Instructions for the task →
Beginning at the line with "[Mapping[str, _]]. *)", output each line to the end of the listing below exactly, please.

Stored data →
(** * MAVE: cleaning of Amazon product metadata

    A shallow embedding of [clean_amazon_product_metadata_main.py]: the join
    of raw records with attribute labels, the flattening of the text sources
    into paragraphs, the per-paragraph cleaning chain with its title gate and
    the de-duplication by identifier, followed by the properties of the
    specification that were checked against it. *)

From Stdlib Require Import ZArith NArith QArith List Ascii String Bool Lia.
From stdpp Require Import base option list gmap.
Import ListNotations.

Close Scope Q_scope.
Local Open Scope list_scope.

(** ** Python strings

    A Python [str] is a sequence of Unicode code points; a code point is kept
    as its number in [N].  Lone surrogates (U+D800..U+DFFF) are legal members
    of a [str] (json.loads produces them from escapes, [chr] accepts them),
    which is what the two "unicode clean" steps of the cleaner are about. *)

Definition pystr := list N.

(** The ASCII literal of the source, as a [pystr]. *)
Definition str (s : string) : pystr :=
  List.map N_of_ascii (list_ascii_of_string s).

(** [str.isspace] on one code point (CPython's [_PyUnicode_IsWhitespace]). *)
Definition isspace (c : N) : bool :=
  ((0x09 <=? c) && (c <=? 0x0D) || (0x1C <=? c) && (c <=? 0x20)
   || (c =? 0x85) || (c =? 0xA0) || (c =? 0x1680)
   || (0x2000 <=? c) && (c <=? 0x200A)
   || (c =? 0x2028) || (c =? 0x2029) || (c =? 0x202F) || (c =? 0x205F)
   || (c =? 0x3000))%N.

Fixpoint lstrip (s : pystr) : pystr :=
  match s with
  | c :: s' => if isspace c then lstrip s' else s
  | [] => []
  end.

Definition rstrip (s : pystr) : pystr := rev (lstrip (rev s)).

(** [s.strip()] *)
Definition strip (s : pystr) : pystr := rstrip (lstrip s).

(** [s.split()]: the scanner keeps the token read so far in [cur] and emits it
    at the next whitespace or at the end of the text. *)
Fixpoint split_from (cur s : pystr) : list pystr :=
  match s with
  | [] => match cur with [] => [] | _ :: _ => [cur] end
  | c :: s' =>
      if isspace c
      then match cur with
           | [] => split_from [] s'
           | _ :: _ => cur :: split_from [] s'
           end
      else split_from (cur ++ [c]) s'
  end.

Definition split (s : pystr) : list pystr := split_from [] s.

(** [sep.join(l)] *)
Fixpoint join (sep : pystr) (l : list pystr) : pystr :=
  match l with
  | [] => []
  | [x] => x
  | x :: l' => x ++ sep ++ join sep l'
  end.

(** [s.startswith(prefix)] *)
Fixpoint startswith (s prefix : pystr) : bool :=
  match prefix, s with
  | [], _ => true
  | p :: ps, c :: cs => (p =? c)%N && startswith cs ps
  | _ :: _, [] => false
  end.

(** [sub in s] *)
Fixpoint contains (sub s : pystr) : bool :=
  startswith s sub
  || match s with
     | [] => false
     | _ :: s' => contains sub s'
     end.

(** [len(re.findall(c, s))] for a one-character pattern [c]. *)
Definition count_char (c : N) (s : pystr) : Z :=
  Z.of_nat (List.length (List.filter (N.eqb c) s)).

(** [' '.join(s.split())], the "whitespace clean" of the cleaner. *)
Definition ws_normalize (s : pystr) : pystr := join (str " ") (split s).

(** [s.encode('utf-8', 'ignore').decode('utf-8')]: the only code points of a
    [str] without a UTF-8 encoding are the surrogates; the [ignore] handler
    leaves them out and decoding gives back every other code point
    ([utf8_decode_encode_ignore] below, on the bytes). *)
Definition is_surrogate (c : N) : bool := ((0xD800 <=? c) && (c <=? 0xDFFF))%N.

Definition utf8_ignore_roundtrip (s : pystr) : pystr :=
  List.filter (fun c => negb (is_surrogate c)) s.

(** ** Exceptions *)

Inductive exn : Set :=
| TypeError
| AttributeError
| IndexError
| ZeroDivisionError
| UnicodeDecodeError.

Inductive result (A : Type) : Type :=
| Ok (a : A)
| Raise (e : exn).
Arguments Ok {A} a.
Arguments Raise {A} e.

#[global] Instance result_ret : MRet result := fun A a => Ok a.

#[global] Instance result_bind : MBind result := fun A B k r =>
  match r with
  | Ok a => k a
  | Raise e => Raise e
  end.

(** *** UTF-8 on the bytes *)

(** The UTF-8 bytes of one code point; none for a surrogate, which the
    [ignore] error handler skips. *)
Definition utf8_encode_char (c : N) : list N :=
  (if c <? 0x80 then [c]
   else if c <? 0x800 then [0xC0 + c / 64; 0x80 + c mod 64]
   else if c <? 0x10000 then
     if is_surrogate c then []
     else [0xE0 + c / 4096; 0x80 + (c / 64) mod 64; 0x80 + c mod 64]
   else [0xF0 + c / 262144; 0x80 + (c / 4096) mod 64;
         0x80 + (c / 64) mod 64; 0x80 + c mod 64])%N.

(** [s.encode('utf-8', 'ignore')] *)
Definition utf8_encode_ignore (s : pystr) : list N :=
  flat_map utf8_encode_char s.

Definition continuation (b : N) : bool := ((0x80 <=? b) && (b <=? 0xBF))%N.

(** [bs.decode('utf-8')]: strict, no overlong form, no surrogate, nothing
    above U+10FFFF. *)
Fixpoint utf8_decode (bs : list N) : result pystr :=
  match bs with
  | [] => Ok []
  | b1 :: bs1 =>
      if (b1 <? 0x80)%N then s ← utf8_decode bs1; Ok (b1 :: s)
      else if (b1 <? 0xC0)%N then Raise UnicodeDecodeError
      else if (b1 <? 0xE0)%N then
        match bs1 with
        | b2 :: bs2 =>
            let c := ((b1 - 0xC0) * 64 + (b2 - 0x80))%N in
            if continuation b2 && (0x80 <=? c)%N
            then s ← utf8_decode bs2; Ok (c :: s)
            else Raise UnicodeDecodeError
        | _ => Raise UnicodeDecodeError
        end
      else if (b1 <? 0xF0)%N then
        match bs1 with
        | b2 :: b3 :: bs3 =>
            let c := ((b1 - 0xE0) * 4096 + (b2 - 0x80) * 64 + (b3 - 0x80))%N in
            if continuation b2 && continuation b3 && (0x800 <=? c)%N
               && negb (is_surrogate c)
            then s ← utf8_decode bs3; Ok (c :: s)
            else Raise UnicodeDecodeError
        | _ => Raise UnicodeDecodeError
        end
      else if (b1 <? 0xF8)%N then
        match bs1 with
        | b2 :: b3 :: b4 :: bs4 =>
            let c := ((b1 - 0xF0) * 262144 + (b2 - 0x80) * 4096
                      + (b3 - 0x80) * 64 + (b4 - 0x80))%N in
            if continuation b2 && continuation b3 && continuation b4
               && (0x10000 <=? c)%N && (c <=? 0x10FFFF)%N
            then s ← utf8_decode bs4; Ok (c :: s)
            else Raise UnicodeDecodeError
        | _ => Raise UnicodeDecodeError
        end
      else Raise UnicodeDecodeError
  end.

(** [a / b] on two [int]s.  Python rounds the exact quotient to the nearest
    double; the model keeps the exact quotient.  Against the literal [0.3]
    the two give the same answer whenever [0 <= a <= b < 2^52], far beyond
    the number of tokens a text can hold: [truediv_double_agrees] below. *)
Definition truediv (a b : Z) : result Q :=
  if (b =? 0)%Z then Raise ZeroDivisionError
  else Ok (inject_Z a / inject_Z b)%Q.

(** [x > y] on the quotients. *)
Definition Qgtb (x y : Q) : bool := negb (Qle_bool x y).

(** *** The quotient as a double

    The integer nearest to [x / y] for [y > 0], halves going to the even
    neighbour. *)
Definition round_half_even (x y : Z) : Z :=
  let q := (x / y)%Z in
  let r := (x mod y)%Z in
  if (2 * r <? y)%Z then q
  else if (y <? 2 * r)%Z then (q + 1)%Z
  else if Z.even q then q else (q + 1)%Z.

(** The exponent [e] with [2^e <= a/b < 2^(e+1)], for [0 < a <= b]. *)
Definition binade (a b : Z) : Z :=
  let k := (Z.log2 b - Z.log2 a)%Z in
  if (a * 2 ^ k <? b)%Z then (- k - 1)%Z else (- k)%Z.

(** The binary64 value of [a / b] for [0 <= a <= b]: the quotient rounded
    to 53 significant bits. *)
Definition double_truediv (a b : Z) : Q :=
  if (a =? 0)%Z then 0%Q
  else
    let scale := (2 ^ (52 - binade a b))%Z in
    (inject_Z (round_half_even (a * scale) b) / inject_Z scale)%Q.

(** The literal [0.3], the double nearest to 3/10. *)
Definition double_0_3 : Q := (5404319552844595 # 18014398509481984)%Q.

(** ** The detectors *)

(** The test of one token in [is_css]. *)
Definition is_css_element (token : pystr) : bool :=
  existsb (startswith token) [str "."; str "#"; str "div"]
  || contains (str "px") token
  || (1 <? count_char (N_of_ascii "-") token)%Z.

(** The loop of [is_css]: the state is [(num_tokens, num_css_elements)]. *)
Definition count_tokens (tokens : list pystr) : Z * Z :=
  fold_left
    (fun '(num_tokens, num_css_elements) token =>
       let num_tokens := (num_tokens + 1)%Z in
       if is_css_element token
       then (num_tokens, (num_css_elements + 1)%Z)
       else (num_tokens, num_css_elements))
    tokens (0, 0)%Z.

Definition is_css (text : pystr) : result bool :=
  let '(num_tokens, num_css_elements) := count_tokens (split text) in
  ratio ← truediv num_css_elements num_tokens;
  Ok (Qgtb ratio (3 # 10) && (20 <? num_css_elements)%Z).

Definition is_html (text : pystr) : bool :=
  if contains (str "<a href") text then true
  else if contains (str "javascript:") text then true
  else if contains (str "background-color:") text then true
  else if contains (str "background-image:") text then true
  else if contains (str " li:") text then true
  else if contains (str ".aloha") text then true
  else false.

(** ** JSON values

    What [json.loads] returns.  An object is a Python [dict] with [str] keys,
    kept as a finite map. *)

#[warnings="-register-all"]
Inductive json : Type :=
| JNull
| JBool (b : bool)
| JInt (n : Z)
| JFloat (q : Q)
| JStr (s : pystr)
| JList (l : list json)
| JDict (d : gmap pystr json).

(** [_JsonObject] *)
Abbreviation JsonObject := (gmap pystr json).

(** [d.get(key, default)] *)
Definition dict_get {V} (d : gmap pystr V) (key : pystr) (dflt : V) : V :=
  default dflt (d !! key).

(** [{**d, **upd}]: the entries of [upd] overwrite those of [d]. *)
Definition dict_update {V} (d upd : gmap pystr V) : gmap pystr V := upd ∪ d.

(** [copy.deepcopy]: values carry no identity here, the copy is the value. *)
Definition deepcopy {A} (x : A) : A := x.

Definition _ASIN : pystr := str "asin".
Definition _TITLE : pystr := str "title".
Definition _DESCRIPTION : pystr := str "description".
Definition _FEATURE : pystr := str "feature".
Definition _PRICE : pystr := str "price".
Definition _BRAND : pystr := str "brand".
Definition _SOURCES : list pystr :=
  [_TITLE; _DESCRIPTION; _FEATURE; _PRICE; _BRAND].

(** A paragraph, [dict(text=..., source=...)]. *)
Record Paragraph : Type := { text : pystr; source : pystr }.

Definition Paragraph_json (p : Paragraph) : json :=
  JDict {[ str "text" := JStr (text p); str "source" := JStr (source p) ]}.

(** ** JoinWithLabelsFn *)

Module JoinWithLabelsFn.

(** A generator that yields at most once is the list of what it yields.
    [labels_by_id.get(key)] hashes its key: a list or a dict raises
    [TypeError], any other value that is not a [str] equals no key of a
    [Mapping[str, _]]. *)
Definition process (json_example : JsonObject)
    (labels_by_id : gmap pystr JsonObject)
  : result (list (JsonObject * JsonObject)) :=
  match dict_get json_example _ASIN (JStr (str "")) with
  | JList _ | JDict _ => Raise TypeError
  | JStr asin =>
      match labels_by_id !! asin with
      | None => Ok []
      | Some labels =>
          if bool_decide (size labels = 0%nat) then Ok []
          else Ok [(json_example, deepcopy labels)]
      end
  | JNull | JBool _ | JInt _ | JFloat _ => Ok []
  end.

End JoinWithLabelsFn.

(** ** ConvertSourcesFn *)

Module ConvertSourcesFn.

Solution →
    [Mapping[str, _]]. *)
Definition process (json_example : JsonObject)
    (labels_by_id : gmap pystr JsonObject)
  : result (list (JsonObject * JsonObject)) :=
  match dict_get json_example _ASIN (JStr (str "")) with
  | JList _ | JDict _ => Raise TypeError
  | JStr asin =>
      match labels_by_id !! asin with
      | None => Ok []
      | Some labels =>
          if bool_decide (size labels = 0%nat) then Ok []
          else Ok [(json_example, deepcopy labels)]
      end
  | JNull | JBool _ | JInt _ | JFloat _ => Ok []
  end.

End JoinWithLabelsFn.

(** ** ConvertSourcesFn *)

Module ConvertSourcesFn.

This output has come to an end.